Assignment:
Find the line containing "destruct (num_common_spaces _);" in the data below and repeat it, along with all later lines, exactly through the last one.

════════

(** A file whose first line includes the second line of the file itself,
    an empty line, with the strip-indent marker. *)
Definition blank_line_match : Match :=
  Sample.with_strip_indent (Sample.with_lines "2" (Sample.plain 0 18 "a.md")).

Definition blank_cycle_host : Host :=
  host
    [("{! a.md !}", [Sample.plain 0 10 "a.md"]);
     ("{!< a.md [ln:2] !}", [blank_line_match])]
    [("a.md", "{!< a.md [ln:2] !}" +:+ String "010" EmptyString)].

(** A pattern compiled with [syntax_left] set to [\s\{!]: the text of the
    match after the escape character starts with a blank. *)
Definition spaced_line : string := "\ {!< x !}".

Definition spaced_match : Match :=
  Sample.with_escape (Sample.with_strip_indent (Sample.plain 0 10 "x")).

Definition spaced_host : Host := host [(spaced_line, [spaced_match])] [].

(** An escaped directive and a directive for a missing file, each inside
    a longer line. *)
Definition inner_escaped_line : string := "see \{!< nowhere.md !} here".

Definition inner_escaped_match : Match :=
  Sample.with_escape (Sample.with_strip_indent (Sample.plain 4 22 "nowhere.md")).

Definition inner_missing_line : string := "a {! missing.md !} b".

Definition inner_missing_match : Match := Sample.plain 2 18 "missing.md".

(** A file that includes itself and asks for [utf-16]. *)
Definition utf16_match : Match :=
  with_encoding_group "utf-16" (Sample.plain 0 19 "a.md").

(** The second path names a user that does not exist. *)
Definition unknown_user_match : Match := Sample.plain 0 22 "~nosuchuser/x.md".

Definition corner_host : Host :=
  host
    [(inner_escaped_line, [inner_escaped_match]);
     (inner_missing_line, [inner_missing_match]);
     ("{! a.md !}", [Sample.plain 0 10 "a.md"]);
     ("{! a.md | utf-16 !}", [utf16_match]);
     ("{! ~/notes.md !}", [Examples.tilde_match]);
     ("{! ~nosuchuser/x.md !}", [unknown_user_match])]
    [("a.md", "{! a.md | utf-16 !}");
     ("/home/user/notes.md", "N");
     ("docs/~nosuchuser/x.md", "X")].


End Cases.

(** ** The monad and the loops *)

Section Loops.

Context {T : Type}.

Lemma bind_Ok {A B} (x : M T A) (f : A → M T B) st st' a :
  x st = (st', Ok a) → bind x f st = f a st'.
Proof. intros Hx. unfold bind. by rewrite Hx. Qed.

Lemma bind_Raise {A B} (x : M T A) (f : A → M T B) st st' e :
  x st = (st', Raise e) → bind x f st = (st', Raise e).
Proof. intros Hx. unfold bind. by rewrite Hx. Qed.

Lemma bind_inv_Ok {A B} (x : M T A) (f : A → M T B) st st' b :
  bind x f st = (st', Ok b) →
  ∃ st1 a, x st = (st1, Ok a) ∧ f a st1 = (st', Ok b).
Proof.
  unfold bind. destruct (x st) as [st1 [a|e]]; [eauto | discriminate].
Qed.

Lemma for_each_app {A B} (f : B → A → M T B) xs ys acc st :
  for_each f (xs ++ ys) acc st
  = bind (for_each f xs acc) (for_each f ys) st.
Proof.
  revert acc st. induction xs as [|x xs IH]; intros acc st; simpl.
  - reflexivity.
  - unfold bind. destruct (f acc x st) as [st1 [acc1|e]]; [|reflexivity].
    rewrite IH. reflexivity.
Qed.

(** An exception raised by the body leaves the loop. *)
Lemma for_each_raise {A B} (f : B → A → M T B) xs1 x xs2 acc st st1 acc1 st2 e :
  for_each f xs1 acc st = (st1, Ok acc1) →
  f acc1 x st1 = (st2, Raise e) →
  for_each f (xs1 ++ x :: xs2) acc st = (st2, Raise e).
Proof.
  intros H1 H2. rewrite for_each_app. rewrite (bind_Ok _ _ _ _ _ H1).
  simpl. by rewrite (bind_Raise _ _ _ _ _ H2).
Qed.

(** What every iteration preserves, the loop preserves. *)
Lemma for_each_preserves {A B} (P : State T → Prop) (f : B → A → M T B) :
  (∀ acc x st, P st → P (fst (f acc x st))) →
  ∀ xs acc st, P st → P (fst (for_each f xs acc st)).
Proof.
  intros Hf xs. induction xs as [|x xs IH]; intros acc st HP; simpl.
  - exact HP.
  - unfold bind. specialize (Hf acc x st HP).
    destruct (f acc x st) as [st1 [acc1|e]]; simpl in *; auto.
Qed.

End Loops.

Section Propagation.

Context {T : Type} `{CyclicOps T}.
Variable host : Host.
Variable self : Config.

Lemma get_recursive_content_list_effective recur textl filename parent
    recursive recurse_state :
  get_recursive_content_list self recur textl filename parent recursive recurse_state
  = if effective_recursion self recursive recurse_state
    then mdx_include_get_cyclic_safe_processed_line_list self recur textl filename parent
    else ret textl.
Proof. destruct recursive as [[]|]; reflexivity. Qed.

Lemma include_directive_fetch recur parent m st :
  include_directive host self recur parent m st
  = bind (fetch_directive host self parent m)
      (λ f, match f with
            | Some f =>
                textl <- get_recursive_content_list self recur (f_textl f)
                           (f_key f) parent (f_recursive f) (g_recursive m) ;;
                ret (textl, f_stat f)
            | None => ret ([], false)
            end) st.
Proof.
  unfold include_directive, fetch_directive.
  destruct (Py.truthy _).
  - destruct (allow_remote self); [|reflexivity].
    unfold bind. destruct (cyclic_add _ _ st) as [st1 [[]|e]]; [|reflexivity].
    destruct (get_remote_content_list _ _ _ _ st1) as [st2 [r|e]]; reflexivity.
  - destruct (allow_local self); [|reflexivity].
    unfold bind. destruct (cyclic_add _ _ st) as [st1 [[]|e]]; [|reflexivity].
    destruct (get_local_content_list _ _ _ _ st1) as [st2 [r|e]]; reflexivity.
Qed.

(** An exception raised while a match is processed leaves both loops. *)
Lemma arrives_raise recur lines parent st line acc m st2 st3 e :
  arrives host self recur lines parent st line acc m st2 →
  process_match host self recur parent line acc m st2 = (st3, Raise e) →
  process_lines host self recur lines parent st = (st3, Raise e).
Proof.
  intros (l1 & l2 & out & st1 & ms1 & ms2 & -> & Hl1 & Hms & Hms1) Hm.
  unfold process_lines in *.
  eapply for_each_raise; [exact Hl1|].
  unfold process_line. rewrite Hms.
  eapply bind_Raise, for_each_raise; eassumption.
Qed.

(** A directive that is expanded recursively passes on the exception of
    the nested call. *)
Lemma process_match_nested_raise recur parent line acc m st f st1 st2 e :
  Py.truthy_opt (g_escape m) = false →
  fetch_directive host self parent m st = (st1, Ok (Some f)) →
  effective_recursion self (f_recursive f) (g_recursive m) = true →
  Cyclic_is_cyclic (f_key f) (cyclic st1) = false →
  recur (f_textl f) (f_key f) st1 = (st2, Raise e) →
  process_match host self recur parent line acc m st = (st2, Raise e).
Proof.
  intros Hesc Hf Heff Hcyc Hrec.
  unfold process_match. apply bind_Raise.
  unfold match_content. rewrite Hesc. simpl. apply bind_Raise.
  rewrite include_directive_fetch. rewrite (bind_Ok _ _ _ _ _ Hf).
  apply bind_Raise. rewrite get_recursive_content_list_effective, Heff.
  unfold mdx_include_get_cyclic_safe_processed_line_list.
  unfold bind, get_state. rewrite Hcyc. simpl. exact Hrec.
Qed.

(** An exception raised at a match that the expansion reaches is the
    outcome of the outermost call. *)
Lemma reaches_raise fuel lines parent st n parent' line acc m st2 st3 e :
  reaches host self fuel lines parent st n parent' line acc m st2 →
  process_match host self (mdx_include_get_processed_lines host self n)
    parent' line acc m st2 = (st3, Raise e) →
  mdx_include_get_processed_lines host self fuel lines parent st
  = (st3, Raise e).
Proof.
  induction 1 as [fuel lines parent st line acc m st' Harr
                 |fuel lines parent st line0 acc0 m0 st0 f st1 n parent' line
                    acc m st' Harr Hesc Hf Heff Hcyc _ IH]; intros Hm.
  - simpl. eapply arrives_raise; eassumption.
  - simpl. eapply arrives_raise; [exact Harr|].
    eapply process_match_nested_raise; eauto.
Qed.

End Propagation.

(** ** What the whole expansion preserves *)

Section Preservation.

Context {T : Type} `{CyclicOps T}.
Variable host : Host.
Variable self : Config.
Variable P : State T → Prop.

Local Abbreviation preserves := (preserves P).

Hypothesis P_cyclic_add :
  ∀ filename parent st, P st → P (fst (cyclic_add filename parent st)).
Hypothesis P_get_local :
  ∀ filename enc st,
    P st → P (fst (get_local_content_list host self filename enc st)).
Hypothesis P_get_remote :
  ∀ filename enc st,
    P st → P (fst (get_remote_content_list host self filename enc st)).

Lemma preserves_ret {A} (a : A) : preserves (ret a).
Proof. intros st HP. exact HP. Qed.

Lemma preserves_raise {A} e : preserves (@raise T A e).
Proof. intros st HP. exact HP. Qed.

Lemma preserves_bind {A B} (x : M T A) (f : A → M T B) :
  preserves x → (∀ a, preserves (f a)) → preserves (bind x f).
Proof.
  intros Hx Hf st HP. unfold bind. specialize (Hx st HP).
  destruct (x st) as [st1 [a|e]]; simpl in *; [by apply Hf | done].
Qed.

Lemma preserves_fetch_directive parent m :
  preserves (fetch_directive host self parent m).
Proof.
  unfold fetch_directive.
  destruct (Py.truthy _).
  - destruct (allow_remote self); [|apply preserves_ret].
    apply preserves_bind; [intros st; apply P_cyclic_add|intros _].
    apply preserves_bind; [intros st; apply P_get_remote|intros r].
    apply preserves_ret.
  - destruct (allow_local self); [|apply preserves_ret].
    apply preserves_bind; [intros st; apply P_cyclic_add|intros _].
    apply preserves_bind; [intros st; apply P_get_local|intros r].
    apply preserves_ret.
Qed.

Section OneLevel.

Variable recur : list string → string → M T (list string).
Hypothesis P_recur : ∀ lines parent, preserves (recur lines parent).

Lemma preserves_cyclic_safe textl filename parent :
  preserves
    (mdx_include_get_cyclic_safe_processed_line_list self recur textl
       filename parent).
Proof.
  intros st HP. unfold mdx_include_get_cyclic_safe_processed_line_list.
  unfold bind, get_state.
  destruct (negb _); [by apply P_recur|].
  destruct (allow_circular_inclusion self); exact HP.
Qed.

Lemma preserves_get_recursive textl filename parent recursive recurse_state :
  preserves
    (get_recursive_content_list self recur textl filename parent recursive
       recurse_state).
Proof.
  rewrite get_recursive_content_list_effective.
  destruct (effective_recursion _ _ _);
    [apply preserves_cyclic_safe | apply preserves_ret].
Qed.

Lemma preserves_process_match parent line acc m :
  preserves (process_match host self recur parent line acc m).
Proof.
  unfold process_match.
  apply preserves_bind.
  - unfold match_content. apply preserves_bind.
    + destruct (negb _); [|apply preserves_ret].
      intros st HP. rewrite include_directive_fetch. revert st HP.
      apply preserves_bind; [apply preserves_fetch_directive|].
      intros [f|]; [|apply preserves_ret].
      apply preserves_bind; [apply preserves_get_recursive|].
      intros; apply preserves_ret.
    + intros r. destruct (_ && _); apply preserves_ret.
  - intros textl. apply preserves_bind; [|intros; apply preserves_ret].
    unfold strip_content. destruct textl; [apply preserves_ret|].
    destruct (Py.truthy_opt _); [|apply preserves_ret].
    unfold strip_common_indent.
    destruct (num_common_spaces _); [apply preserves_ret|apply preserves_raise].
Qed.

Lemma preserves_process_lines lines parent :
  preserves (process_lines host self recur lines parent).
Proof.
  intros st HP. unfold process_lines.
  apply for_each_preserves; [|exact HP].
  clear st HP. intros new_lines line st HP. unfold process_line.
  revert st HP. apply preserves_bind; [|intros; apply preserves_ret].
  intros st HP. apply for_each_preserves; [|exact HP].
  intros acc m. apply preserves_process_match.
Qed.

════════

Output for this task:
    destruct (num_common_spaces _); [apply preserves_ret|apply preserves_raise].
Qed.

Lemma preserves_process_lines lines parent :
  preserves (process_lines host self recur lines parent).
Proof.
  intros st HP. unfold process_lines.
  apply for_each_preserves; [|exact HP].
  clear st HP. intros new_lines line st HP. unfold process_line.
  revert st HP. apply preserves_bind; [|intros; apply preserves_ret].
  intros st HP. apply for_each_preserves; [|exact HP].
  intros acc m. apply preserves_process_match.
Qed.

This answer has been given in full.